Wednesday, November 24, 2010

And we march on...

This whole sad situation with Baby Doe has had me thinking more than usual which is saying a lot considering I am always trying to figure out how best to navigate the road of life. I am still sickened by this case but really I wonder how many of these things happen every year? There are stats that around 90% of babies diagnosed prenatally with Ds are aborted in the US and it is higher in many other countries. That's much the same that happened with Baby Doe. These babies are deemed not worthy of life. How is this acceptable to anyone? It's not acceptable to me and I want to fight back.

I am beginning to realize that a HUGE part of the problem is just plain ignorance. People just have no idea what life with a special needs child is like. I feel like it is my responsibility (and my HONOR) to educate them. I am an advocate not only for my sons but for all those out there with ANY disability. I want people to join in the fight with me. It's happening- the proof is in the response to Baby Doe but there is so much work to be done.

The public perception of those of us with kids with Ds is that we are special. "They" could never do what "we" do. God has chosen "us" for His special work. "They" think "we" are inspirational for loving our children. Does anyone else see the problem with this? "Us" vs. "them" is never a great thing but in this instance it is so offensive to me. I am offended because there is an implication that loving my sons MUST be hard work and that I am some kind of hero for not just chucking the boys out with the recycling. My sons are my greatest accomplishment. If I never do another thing in my life I will have made the world a better and more beautiful place simply by giving life to my little miracle men. It wasn't a choice- it was a privilege. I am HONORED to be their mother- not burdened.

So, what do we do? I think there are a few MAJOR things we can do to fight the tsunami of ignorance.
First- be PROUD of your family. Show the "them" that you have been blessed with such an amazing gift that there are not adequate words to express your gratitude.
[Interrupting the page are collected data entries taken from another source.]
(* ===== verification/MsgFile.v ===== *)
(** * One file of message details ([src/msgFile/FileMgr.cpp])

    [FileMgr] appends records to [<path>/YYYY/MM/DD/HH/<id>.txt], whose id is the time of
    day in milliseconds, and changes to a new file every hour, when the file is large
    or old and after a failure; the finished one gets the suffix ["_ok"]. Over the
    calls of [FileSys.v], of which any may fail; a public function holds a mutex. *)

From S2P Require Import Prelude CLib Incommon FileSys UniqueNum WriteFile Journal.
Import FileSys UniqueNum(tm, Build_tm, tm_year, tm_mon, tm_mday, tm_hour, tm_min, tm_sec, tm_ok).

Module MsgFile.

(** ** [src/common/DirUtil.cpp] *)

Section dirutil.
Context `{Env}.

Definition make_missing (str : bytes) : St Fs () :=
  r ← access str; if negb (r =? 0) then _ ← mkdir str; mret () else mret ().
(** The loop of [mkdirs] at index [length done]. *)
Fixpoint mkdirs_loop (done rest : bytes) : St Fs () :=
  match rest with
  | [] => mret ()
  | c :: rest' => _ ← (if decide (c = slash) then make_missing done else mret ()); mkdirs_loop (done ++ [c]) rest'
  end.
(** An array of 1024 bytes without terminator for longer paths. Failures are printed only. *)
Definition mkdirs (muldir : bytes) : St Fs () :=
  let str := cstr muldir in
  if decide (1024 <= length str)%nat then undefined_behaviour
  else _ ← mkdirs_loop [] str; match str with [] => mret () | _ => make_missing str end.
Definition MakeDir (path : bytes) : St Fs Z :=
  match path with
  | [] => mret (-1)
  | _ => r ← access (cstr path); if r =? 0 then mret 0 else _ ← mkdirs path; mret 0
  end.
(** The loop of [MakeDirP] at index [length done]. *)
Fixpoint each_prefix (done rest : bytes) : St Fs Z :=
  match rest with
  | [] => mret 0
  | c :: rest' =>
      if decide (c = slash) then
        r ← MakeDir done; if negb (r =? 0) then mret (-1) else each_prefix (done ++ [c]) rest'
      else each_prefix (done ++ [c]) rest'
  end.
Definition PATH_MAX : nat := 4096.
Definition MakeDirP (path : bytes) : St Fs Z :=
  match path with
  | [] => mret (-1)
  | c :: path' =>
      if decide (PATH_MAX < length path)%nat then mret (-1)
      else
        let tmp := take (PATH_MAX - 1) (cstr path) in
        r ← (if decide (c = slash) then each_prefix [c] (drop 1 tmp) else each_prefix [] tmp);
        if negb (r =? 0) then mret (-1) else MakeDir path
  end.
End dirutil.

(** ** The object *)

Record FileMgr := {
  path_ : bytes; fp_ : option nat; maxFileSize_ : Z; genFreq_ : Z; yyyymmdd_ : Z; hour_ : Z;
  fileId_ : Z; curPos_ : Z; lastSwitch_ : Z; bApply_ : bool }.
#[export] Instance eta_FileMgr : Eta FileMgr := λ r, {|
  path_ := path_ r; fp_ := fp_ r; maxFileSize_ := maxFileSize_ r; genFreq_ := genFreq_ r;
  yyyymmdd_ := yyyymmdd_ r; hour_ := hour_ r; fileId_ := fileId_ r; curPos_ := curPos_ r;
  lastSwitch_ := lastSwitch_ r; bApply_ := bApply_ r |}.

(** [fileDir/YYYY], [/MM], [/DD], [/HH], and the file. *)
Definition dir_y (fileDir : bytes) (yyyymmdd : Z) : bytes := cstr fileDir ++ [slash] ++ fmt_0d 4 (yyyymmdd ÷ 10000).
Definition dir_m fileDir yyyymmdd := dir_y fileDir yyyymmdd ++ [slash] ++ fmt_0d 2 (Z.rem yyyymmdd 10000 ÷ 100).
Definition dir_d fileDir yyyymmdd := dir_m fileDir yyyymmdd ++ [slash] ++ fmt_0d 2 (Z.rem (Z.rem yyyymmdd 10000) 100).
Definition dir_h fileDir yyyymmdd hour := dir_d fileDir yyyymmdd ++ [slash] ++ fmt_0d 2 hour.
Definition base_name (fileId : Z) (ext : bytes) : bytes := fmt_0d 9 fileId ++ ext.
Definition file_path (fileDir : bytes) (yyyymmdd hour fileId : Z) (ext : bytes) : bytes :=
  dir_h fileDir yyyymmdd hour ++ [slash] ++ base_name fileId ext.
Definition TXT : bytes := lit ".txt".
Definition OK_TXT : bytes := lit "_ok.txt".
Definition BAK_TXT : bytes := lit "_bak.txt".

Section operations.
Context `{Env}.

(** Every look at the clock may show another time. *)
Definition now : St Fs (Z * Z) := t ← gettimeofday; _ ← st_mod (λ fs, fs <| tick ::= S |>); mret t.
Definition time : St Fs Z := '(s, _) ← now; mret s.
Definition file_id (t : tm) (usec : Z) : Z :=
  s32 (tm_hour t * 10000000 + tm_min t * 100000 + tm_sec t * 1000 + usec ÷ 1000).
Definition GenFileId : St Fs Z := '(sec, usec) ← now; mret (file_id (localtime sec) usec).
Definition GenDirId : St Fs (Z * Z) :=
  seconds ← time;
  let t := localtime seconds in
  mret (s32 ((tm_year t + 1900) * 10000 + (tm_mon t + 1) * 100 + tm_mday t), tm_hour t).

(** [filePath] has 256 bytes; [snprintf] gives the length it wanted, so that a long path
    makes the next one write behind the array. *)
Definition GetFilePtr (fileDir : bytes) (yyyymmdd hour fileId : Z) : St Fs (option nat) :=
  if decide (256 < length (dir_h fileDir yyyymmdd hour))%nat then _ ← undefined_behaviour; mret None
  else
    r ← MakeDir (take 255 (dir_y fileDir yyyymmdd));
    if r =? -1 then mret None else
    r ← MakeDir (take 255 (dir_m fileDir yyyymmdd));
    if r =? -1 then mret None else
    r ← MakeDir (take 255 (dir_d fileDir yyyymmdd));
    if r =? -1 then mret None else
    r ← MakeDir (take 255 (dir_h fileDir yyyymmdd hour));
    if r =? -1 then mret None else
    fopen_append (take 255 (file_path fileDir yyyymmdd hour fileId TXT)).

Definition FileMgr_new : St Fs FileMgr :=
  '(yyyymmdd, hour) ← GenDirId;
  fileId ← GenFileId;
  mret {| path_ := []; fp_ := None; maxFileSize_ := 20; genFreq_ := 60; yyyymmdd_ := yyyymmdd; hour_ := hour;
          fileId_ := fileId; curPos_ := 0; lastSwitch_ := 0; bApply_ := false |}.

Definition clamp_size (maxFileSize : Z) : Z :=
  let maxFileSize := if maxFileSize <? 1 then 20 else maxFileSize in if 1000 <? maxFileSize then 20 else maxFileSize.
Definition clamp_freq (genFreq : Z) : Z :=
  let genFreq := if genFreq <? 1 then 60 else genFreq in if 1800 <? genFreq then 60 else genFreq.

Definition ApplyFileInfo (szMainPath : bytes) (maxFileSize genFreq : Z) (self : FileMgr) : St Fs (Z * FileMgr) :=
  if bApply_ self then mret (0, self)
  else
    let self := self <| maxFileSize_ := clamp_size maxFileSize |> <| genFreq_ := clamp_freq genFreq |> <| path_ := szMainPath |> in
    '(yyyymmdd, hour) ← GenDirId;
    fileId ← GenFileId;
    let self := self <| yyyymmdd_ := yyyymmdd |> <| hour_ := hour |> <| fileId_ := fileId |> in
    fp ← GetFilePtr (path_ self) yyyymmdd hour fileId;
    last ← time;
    let self := self <| fp_ := fp |> <| lastSwitch_ := last |> in
    match fp with
    | Some _ => mret (0, self <| bApply_ := true |>)
    | None => mret (-1, self)
    end.

Definition updateGenFreq (freq : Z) (self : FileMgr) : FileMgr := self <| genFreq_ := clamp_freq freq |>.
(** Other bounds than elsewhere. *)
Definition updateMaxFileSize (size : Z) (self : FileMgr) : FileMgr :=
  let size := if size <? 1 then 20 else size in
  self <| maxFileSize_ := if 1024 <? size then 1024 else size |>.

(** The file is closed and renamed; what fails is not looked at. *)
Definition finish_file (self : FileMgr) : St Fs FileMgr :=
  let szCurName := snprintf (file_path (path_ self) (yyyymmdd_ self) (hour_ self) (fileId_ self) TXT) in
  let szOkName := snprintf (file_path (path_ self) (yyyymmdd_ self) (hour_ self) (fileId_ self) OK_TXT) in
  _ ← match fp_ self with Some f => _ ← fflush f; _ ← fclose f; mret () | None => mret () end;
  _ ← renameFile szCurName szOkName;
  mret (self <| fp_ := None |>).

Definition must_switch (force : bool) (yyyymmdd hour : Z) (self : FileMgr) : St Fs bool :=
  if force || negb (yyyymmdd =? yyyymmdd_ self) || ((yyyymmdd =? yyyymmdd_ self) && negb (hour =? hour_ self)) ||
     (s32 (maxFileSize_ self * 1024 * 1024) <=? curPos_ self) then mret true
  else t ← time; mret (genFreq_ self <? t - lastSwitch_ self).
Definition SwitchFile (force : bool) (self : FileMgr) : St Fs FileMgr :=
  if negb (bApply_ self) then mret self
  else
    '(yyyymmdd, hour) ← GenDirId;
    b ← must_switch force yyyymmdd hour self;
    if b : bool then
      fileId ← GenFileId;
      self ← finish_file self;
      fp ← GetFilePtr (path_ self) yyyymmdd hour fileId;
      last ← time;
      mret (self <| fp_ := fp |> <| lastSwitch_ := last |> <| yyyymmdd_ := yyyymmdd |> <| hour_ := hour |>
                 <| fileId_ := fileId |> <| curPos_ := 0 |>)
    else mret self.

Definition CloseCurFile (self : FileMgr) : St Fs FileMgr :=
  if negb (bApply_ self) then mret self
  else
    '(yyyymmdd, hour) ← GenDirId;
    fileId ← GenFileId;
    self ← finish_file self;
    last ← time;
    mret (self <| lastSwitch_ := last |> <| yyyymmdd_ := yyyymmdd |> <| hour_ := hour |> <| fileId_ := fileId |> <| curPos_ := 0 |>).

Definition FileMgr_delete : FileMgr → St Fs FileMgr := CloseCurFile.

Definition WriteToFile (content : bytes) (self : FileMgr) : St Fs (Z * FileMgr) :=
  if negb (bApply_ self) then mret (-1, self)
  else
    self ← SwitchFile false self;
    match fp_ self with
    | Some f =>
        n ← fwrite f content;
        if decide (n = length content) then
          r ← fflush f;
          if r =? -1 then self ← SwitchFile true self; mret (-1, self)
          else mret (0, self <| curPos_ ::= λ p, s32 (p + s32 (Z.of_nat (length content))) |>)
        else self ← SwitchFile true self; mret (-1, self)
    | None => self ← SwitchFile true self; mret (-1, self)
    end.

Definition SwitchToNewFile (self : FileMgr) : St Fs FileMgr := if bApply_ self then SwitchFile false self else mret self.
Definition Close (self : FileMgr) : St Fs FileMgr := self ← CloseCurFile self; mret (self <| bApply_ := false |>).

(** ** Reading back

    [size == static_cast<int>(fread(...) && size > 0)]: the cast is of a truth value. *)
Definition fseek (f : nat) (offset : Z) : St Fs Z :=
  r ← fflush f;
  if (r =? -1) || (offset <? 0) then mret (-1)
  else with_stream f (-1) (λ s, _ ← set_stream f (Some (s <| s_pos := Z.to_nat offset |>)); mret 0).
Definition seek_end (f : nat) : St Fs () :=
  with_stream f () (λ s, fs ← st_get; set_stream f (Some (s <| s_pos := length (default [] (data fs !! s_ino s)) |>))).
(** What was read, if the test succeeds. [fread] of a negative size overruns every buffer. *)
Definition read_at (f : nat) (offset size : Z) : St Fs (option bytes) :=
  r ← fseek f offset;
  if negb (r =? 0) then mret None
  else if size <? 0 then _ ← undefined_behaviour; mret None
  else
    got ← fread f (Z.to_nat size);
    mret (if size =? (if negb (Z.of_nat (length got) =? 0) && (0 <? size) then 1 else 0) then Some got else None).
Definition SearchCurrentFile (yyyymmdd hour fileId offset size : Z) (self : FileMgr) : St Fs (option bytes) :=
  if (yyyymmdd =? yyyymmdd_ self) && (hour =? hour_ self) && (fileId =? fileId_ self) then
    match fp_ self with
    | None => _ ← undefined_behaviour; mret None
    | Some f =>
        r ← read_at f offset size;
        match r with Some got => _ ← seek_end f; mret (Some got) | None => mret None end
    end
  else mret None.
(** [SearchOkFile] and [SearchBakFile] *)
Definition search_file (ext : bytes) (yyyymmdd hour fileId offset size : Z) (self : FileMgr) : St Fs (option bytes) :=
  fp ← fopen_read (snprintf (file_path (path_ self) yyyymmdd hour fileId ext));
  match fp with
  | None => mret None
  | Some f => r ← read_at f offset size; _ ← fclose f; mret r
  end.
Definition SearchOkFile := search_file OK_TXT.
Definition SearchBakFile := search_file BAK_TXT.
Definition ReadFromFile (yyyymmdd hour fileId offset size : Z) (self : FileMgr) : St Fs (Z * option bytes) :=
  if negb (bApply_ self) then mret (0, None)
  else
    r ← SearchCurrentFile yyyymmdd hour fileId offset size self;
    match r with
    | Some got => mret (0, Some got)
    | None =>
        r ← SearchOkFile yyyymmdd hour fileId offset size self;
        match r with
        | Some got => mret (0, Some got)
        | None =>
            r ← SearchBakFile yyyymmdd hour fileId offset size self;
            match r with Some got => mret (0, Some got) | None => mret (-1, None) end
        end
    end.
End operations.

(** ** Sequences of operations *)

Inductive Op :=
  | OpApply (szMainPath : bytes) (maxFileSize genFreq : Z) | OpWrite (content : bytes)
  | OpSwitch | OpClose | OpGenFreq (freq : Z) | OpMaxSize (size : Z).
Section runs.
Context `{Env}.
Definition apply_op (op : Op) (self : FileMgr) : St Fs FileMgr :=
  match op with
  | OpApply p size freq => '(_, self) ← ApplyFileInfo p size freq self; mret self
  | OpWrite content => '(_, self) ← WriteToFile content self; mret self
  | OpSwitch => SwitchToNewFile self
  | OpClose => Close self
  | OpGenFreq freq => mret (updateGenFreq freq self)
  | OpMaxSize size => mret (updateMaxFileSize size self)
  end.
Fixpoint run_ops (ops : list Op) (self : FileMgr) : St Fs FileMgr :=
  match ops with
  | [] => mret self
  | op :: ops' => self ← apply_op op self; run_ops ops' self
  end.
End runs.
End MsgFile.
Second- BELIEVE in your child. Never just accept the status quo- always EXPECT that they will and CAN achieve anything that you expect of them. Don't let other people dictate your child's ability.

Third- SPEAK UP- if someone uses the word "retard" or "retarded" or any other offensive terms in front of you- use your voice. You don't have to yell- just say something as simple as "I find that word to be very offensive." If they question you as to why- tell them! If it happens on a tv show or on the radio- write letters, tell your friends to write letters- speak up and EDUCATE.

There are so many more things we can do but I feel like things need to start changing. Once the public perception changes maybe there will be fewer aborted babies and fewer DNRs issued for helpless little babies.

I hope this didn't sound preachy- I just feel like the tides are ready to change. Let's push them in the right direction. There are over 400,000 people in the US with Ds- there are a lot of voices to be heard.

Sunday, November 21, 2010

Together We Stand as One

Tonight I am full of love and pride and HOPE! Yesterday I heard the beginning of a story about a set of twins who were to be adopted into the same family. One of the babies was diagnosed with Down syndrome and he found himself left in the NICU of Arkansas Children's hospital with no one to take him home, without his twin and with the added bonus of a Do Not Resuscitate order in effect. Talk about a lucky streak- not so much.

When I first read about this little man my heart broke. I mean that quite literally- it was suddenly painful to breathe and all that I could do was try to fathom the cruelty and callousness of people.

Before Casey and Connor were born I didn't know if I could handle a child with special needs. After they were born and diagnosed I learned that it is not that difficult and the rewards FAR outweigh the hardships. In fact, other than the occasional ignorance of people there have been no hardships. My sons have changed who I am to the very core of my being. Because of this it is my new wish to change the world.

Back to Baby Doe- I posted the story to my FaceBook wall and it began spreading as others in the Ds community caught wind of the story and posted it on their walls and emailed the story as well. Baby Doe appeared in blog posts, letters to the Governor, appeals to the press, the hospital B.O.D., and prayers throughout the world. This tiny little person went from not having a family to having THOUSANDS of people praying for him and lining up to be his advocate. WE became his family. Together we became ONE for Baby Doe.

We called, emailed, blogged, prayed, cried, hoped, prayed, strategized and repeated until we finally received word that the DNR was lifted.

Praise be to God! We fought and we took a stand and now, this little man who is more loved than he knows has what we all wanted for him- a chance.

Let this be a lesson- You can make a difference if you care and if you make your voice heard. You CAN change the world.

"So when you feel like hope is gone,
Look inside you and be strong,
And you'll finally see the truth that a hero lies in you."

Keep praying for Baby Doe- he is still a sick little man.